[Saved entries]
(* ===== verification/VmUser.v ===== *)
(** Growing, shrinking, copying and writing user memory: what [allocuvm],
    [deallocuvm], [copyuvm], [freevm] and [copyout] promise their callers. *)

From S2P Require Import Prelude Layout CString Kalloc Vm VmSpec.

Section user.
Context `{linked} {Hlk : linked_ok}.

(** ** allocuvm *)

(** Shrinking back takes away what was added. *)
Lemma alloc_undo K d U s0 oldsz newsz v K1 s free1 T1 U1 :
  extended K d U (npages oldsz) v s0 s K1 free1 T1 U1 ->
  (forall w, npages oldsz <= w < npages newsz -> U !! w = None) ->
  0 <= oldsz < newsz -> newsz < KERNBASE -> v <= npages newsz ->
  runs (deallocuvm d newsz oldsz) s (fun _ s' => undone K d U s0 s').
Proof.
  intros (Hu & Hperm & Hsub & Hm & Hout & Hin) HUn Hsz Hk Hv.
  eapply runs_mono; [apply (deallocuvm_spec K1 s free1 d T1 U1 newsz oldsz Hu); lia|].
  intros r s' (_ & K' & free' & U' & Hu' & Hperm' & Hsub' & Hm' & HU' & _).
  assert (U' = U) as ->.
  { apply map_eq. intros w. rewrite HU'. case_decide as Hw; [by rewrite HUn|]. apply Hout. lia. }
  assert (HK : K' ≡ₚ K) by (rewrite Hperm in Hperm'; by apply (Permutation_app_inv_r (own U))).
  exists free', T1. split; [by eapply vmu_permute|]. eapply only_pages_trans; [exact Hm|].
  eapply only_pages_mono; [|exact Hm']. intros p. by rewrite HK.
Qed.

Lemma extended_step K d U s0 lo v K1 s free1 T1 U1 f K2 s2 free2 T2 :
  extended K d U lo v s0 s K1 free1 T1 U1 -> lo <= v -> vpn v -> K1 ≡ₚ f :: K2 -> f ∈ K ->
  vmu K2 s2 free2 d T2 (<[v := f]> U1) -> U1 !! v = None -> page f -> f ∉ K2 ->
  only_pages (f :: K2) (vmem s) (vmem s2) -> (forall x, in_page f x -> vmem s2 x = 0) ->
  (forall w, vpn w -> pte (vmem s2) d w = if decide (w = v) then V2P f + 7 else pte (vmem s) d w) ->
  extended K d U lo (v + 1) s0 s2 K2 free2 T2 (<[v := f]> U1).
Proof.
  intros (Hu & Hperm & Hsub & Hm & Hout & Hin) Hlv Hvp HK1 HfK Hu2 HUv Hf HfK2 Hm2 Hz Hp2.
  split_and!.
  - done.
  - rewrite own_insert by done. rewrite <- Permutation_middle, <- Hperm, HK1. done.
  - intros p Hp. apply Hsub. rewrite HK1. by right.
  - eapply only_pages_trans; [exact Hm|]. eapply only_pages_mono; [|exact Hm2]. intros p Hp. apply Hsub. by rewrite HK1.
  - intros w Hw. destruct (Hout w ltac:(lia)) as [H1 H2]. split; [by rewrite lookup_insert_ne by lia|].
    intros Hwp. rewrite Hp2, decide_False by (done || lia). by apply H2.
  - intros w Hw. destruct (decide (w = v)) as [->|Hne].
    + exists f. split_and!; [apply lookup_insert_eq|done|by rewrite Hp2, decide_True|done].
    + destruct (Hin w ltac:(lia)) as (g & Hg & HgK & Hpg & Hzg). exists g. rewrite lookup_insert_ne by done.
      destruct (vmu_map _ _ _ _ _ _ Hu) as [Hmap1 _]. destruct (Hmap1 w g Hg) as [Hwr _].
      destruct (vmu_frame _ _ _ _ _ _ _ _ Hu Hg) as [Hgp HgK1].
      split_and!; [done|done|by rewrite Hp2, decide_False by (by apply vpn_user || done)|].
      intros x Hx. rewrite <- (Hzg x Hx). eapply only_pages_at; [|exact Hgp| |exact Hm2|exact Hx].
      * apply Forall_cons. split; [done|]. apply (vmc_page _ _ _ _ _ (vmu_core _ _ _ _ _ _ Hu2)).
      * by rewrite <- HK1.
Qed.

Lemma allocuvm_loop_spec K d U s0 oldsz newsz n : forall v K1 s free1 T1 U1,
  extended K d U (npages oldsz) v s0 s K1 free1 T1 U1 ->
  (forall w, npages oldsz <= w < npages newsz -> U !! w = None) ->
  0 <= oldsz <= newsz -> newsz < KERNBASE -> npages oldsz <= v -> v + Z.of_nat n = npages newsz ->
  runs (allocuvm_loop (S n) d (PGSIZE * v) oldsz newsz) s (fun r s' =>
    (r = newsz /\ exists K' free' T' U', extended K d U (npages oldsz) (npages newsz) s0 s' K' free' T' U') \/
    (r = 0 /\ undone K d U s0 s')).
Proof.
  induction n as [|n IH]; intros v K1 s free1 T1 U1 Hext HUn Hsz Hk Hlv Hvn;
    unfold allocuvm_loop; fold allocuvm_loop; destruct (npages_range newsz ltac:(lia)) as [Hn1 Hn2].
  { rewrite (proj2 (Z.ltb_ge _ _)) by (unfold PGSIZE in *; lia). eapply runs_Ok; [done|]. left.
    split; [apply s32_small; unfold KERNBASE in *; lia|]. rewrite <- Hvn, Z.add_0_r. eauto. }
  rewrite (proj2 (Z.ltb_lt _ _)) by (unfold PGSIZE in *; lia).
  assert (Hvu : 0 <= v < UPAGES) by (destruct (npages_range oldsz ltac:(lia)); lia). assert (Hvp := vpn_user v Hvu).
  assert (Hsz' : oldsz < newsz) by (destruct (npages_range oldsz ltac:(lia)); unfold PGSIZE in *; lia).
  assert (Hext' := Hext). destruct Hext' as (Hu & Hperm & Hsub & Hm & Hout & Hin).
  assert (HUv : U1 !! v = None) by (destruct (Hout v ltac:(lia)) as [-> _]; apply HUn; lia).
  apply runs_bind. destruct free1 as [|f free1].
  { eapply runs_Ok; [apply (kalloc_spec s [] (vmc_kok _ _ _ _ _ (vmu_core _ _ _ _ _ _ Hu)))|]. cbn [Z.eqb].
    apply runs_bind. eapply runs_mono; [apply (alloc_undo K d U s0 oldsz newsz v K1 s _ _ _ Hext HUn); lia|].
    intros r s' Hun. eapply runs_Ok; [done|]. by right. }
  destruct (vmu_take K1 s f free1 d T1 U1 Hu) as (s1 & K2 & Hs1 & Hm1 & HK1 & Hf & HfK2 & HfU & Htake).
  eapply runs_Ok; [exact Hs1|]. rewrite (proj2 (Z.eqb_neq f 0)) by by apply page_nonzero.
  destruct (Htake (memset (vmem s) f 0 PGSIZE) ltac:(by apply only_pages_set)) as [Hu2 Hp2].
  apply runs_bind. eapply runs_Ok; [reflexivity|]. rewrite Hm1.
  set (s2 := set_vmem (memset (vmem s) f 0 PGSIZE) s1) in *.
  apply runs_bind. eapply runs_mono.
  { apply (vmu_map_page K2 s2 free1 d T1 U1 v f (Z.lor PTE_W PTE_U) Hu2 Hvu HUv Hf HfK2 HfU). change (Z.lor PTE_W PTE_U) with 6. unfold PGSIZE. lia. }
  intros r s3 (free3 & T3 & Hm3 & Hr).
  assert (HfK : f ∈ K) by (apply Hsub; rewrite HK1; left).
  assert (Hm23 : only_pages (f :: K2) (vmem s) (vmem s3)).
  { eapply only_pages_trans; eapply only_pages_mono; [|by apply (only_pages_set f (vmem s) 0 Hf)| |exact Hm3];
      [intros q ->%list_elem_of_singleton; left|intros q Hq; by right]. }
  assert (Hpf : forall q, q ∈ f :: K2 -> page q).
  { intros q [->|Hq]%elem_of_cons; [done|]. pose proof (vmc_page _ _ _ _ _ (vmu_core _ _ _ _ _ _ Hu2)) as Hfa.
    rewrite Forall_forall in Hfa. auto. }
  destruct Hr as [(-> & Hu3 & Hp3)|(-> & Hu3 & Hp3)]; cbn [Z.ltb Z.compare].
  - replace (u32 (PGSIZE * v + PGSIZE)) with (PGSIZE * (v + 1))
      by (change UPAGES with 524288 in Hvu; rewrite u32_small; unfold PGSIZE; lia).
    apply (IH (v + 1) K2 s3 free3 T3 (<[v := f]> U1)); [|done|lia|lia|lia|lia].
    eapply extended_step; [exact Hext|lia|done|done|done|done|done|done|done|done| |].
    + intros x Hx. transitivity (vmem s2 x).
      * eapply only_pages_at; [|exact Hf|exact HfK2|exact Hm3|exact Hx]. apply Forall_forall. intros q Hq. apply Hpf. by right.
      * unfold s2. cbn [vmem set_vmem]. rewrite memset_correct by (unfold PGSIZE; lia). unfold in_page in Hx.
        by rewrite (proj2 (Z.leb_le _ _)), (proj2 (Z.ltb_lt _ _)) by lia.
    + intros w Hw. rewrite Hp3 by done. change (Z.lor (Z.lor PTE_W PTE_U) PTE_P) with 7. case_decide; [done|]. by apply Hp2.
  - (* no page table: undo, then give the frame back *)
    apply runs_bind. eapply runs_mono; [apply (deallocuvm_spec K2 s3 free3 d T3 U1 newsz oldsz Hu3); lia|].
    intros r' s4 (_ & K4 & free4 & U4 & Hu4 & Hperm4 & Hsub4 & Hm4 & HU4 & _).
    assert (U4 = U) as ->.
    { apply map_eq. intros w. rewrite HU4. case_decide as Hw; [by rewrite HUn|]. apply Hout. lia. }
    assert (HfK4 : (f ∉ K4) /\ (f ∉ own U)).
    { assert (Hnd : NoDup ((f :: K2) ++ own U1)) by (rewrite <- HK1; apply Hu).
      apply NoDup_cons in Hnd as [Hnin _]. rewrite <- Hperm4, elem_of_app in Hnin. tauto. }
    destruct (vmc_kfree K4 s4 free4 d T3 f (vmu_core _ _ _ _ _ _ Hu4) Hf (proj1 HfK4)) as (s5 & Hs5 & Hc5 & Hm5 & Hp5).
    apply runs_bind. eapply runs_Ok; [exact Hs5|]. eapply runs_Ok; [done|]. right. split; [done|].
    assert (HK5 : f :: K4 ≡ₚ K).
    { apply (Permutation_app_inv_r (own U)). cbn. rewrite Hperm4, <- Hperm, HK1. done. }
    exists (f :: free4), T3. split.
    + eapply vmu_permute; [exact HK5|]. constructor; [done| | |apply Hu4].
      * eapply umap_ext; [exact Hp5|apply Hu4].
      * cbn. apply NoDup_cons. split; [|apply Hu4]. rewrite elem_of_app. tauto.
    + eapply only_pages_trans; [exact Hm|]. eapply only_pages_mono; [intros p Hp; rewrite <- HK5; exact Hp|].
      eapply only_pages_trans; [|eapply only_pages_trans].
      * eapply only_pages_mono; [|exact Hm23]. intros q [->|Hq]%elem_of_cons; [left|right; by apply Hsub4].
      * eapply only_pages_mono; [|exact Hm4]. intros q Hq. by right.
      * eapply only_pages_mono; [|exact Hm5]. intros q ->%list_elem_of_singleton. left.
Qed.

**EXERCISE DETAILS:** Given the data above, transcribe exactly the lines from the one containing "- intros p Hp." down to the one containing "- intros w Hw. destruct (Hout", and no others.

**ANSWER TO THE EXERCISE:**
  - intros p Hp. apply Hsub. rewrite HK1. by right.
  - eapply only_pages_trans; [exact Hm|]. eapply only_pages_mono; [|exact Hm2]. intros p Hp. apply Hsub. by rewrite HK1.
  - intros w Hw. destruct (Hout w ltac:(lia)) as [H1 H2]. split; [by rewrite lookup_insert_ne by lia|].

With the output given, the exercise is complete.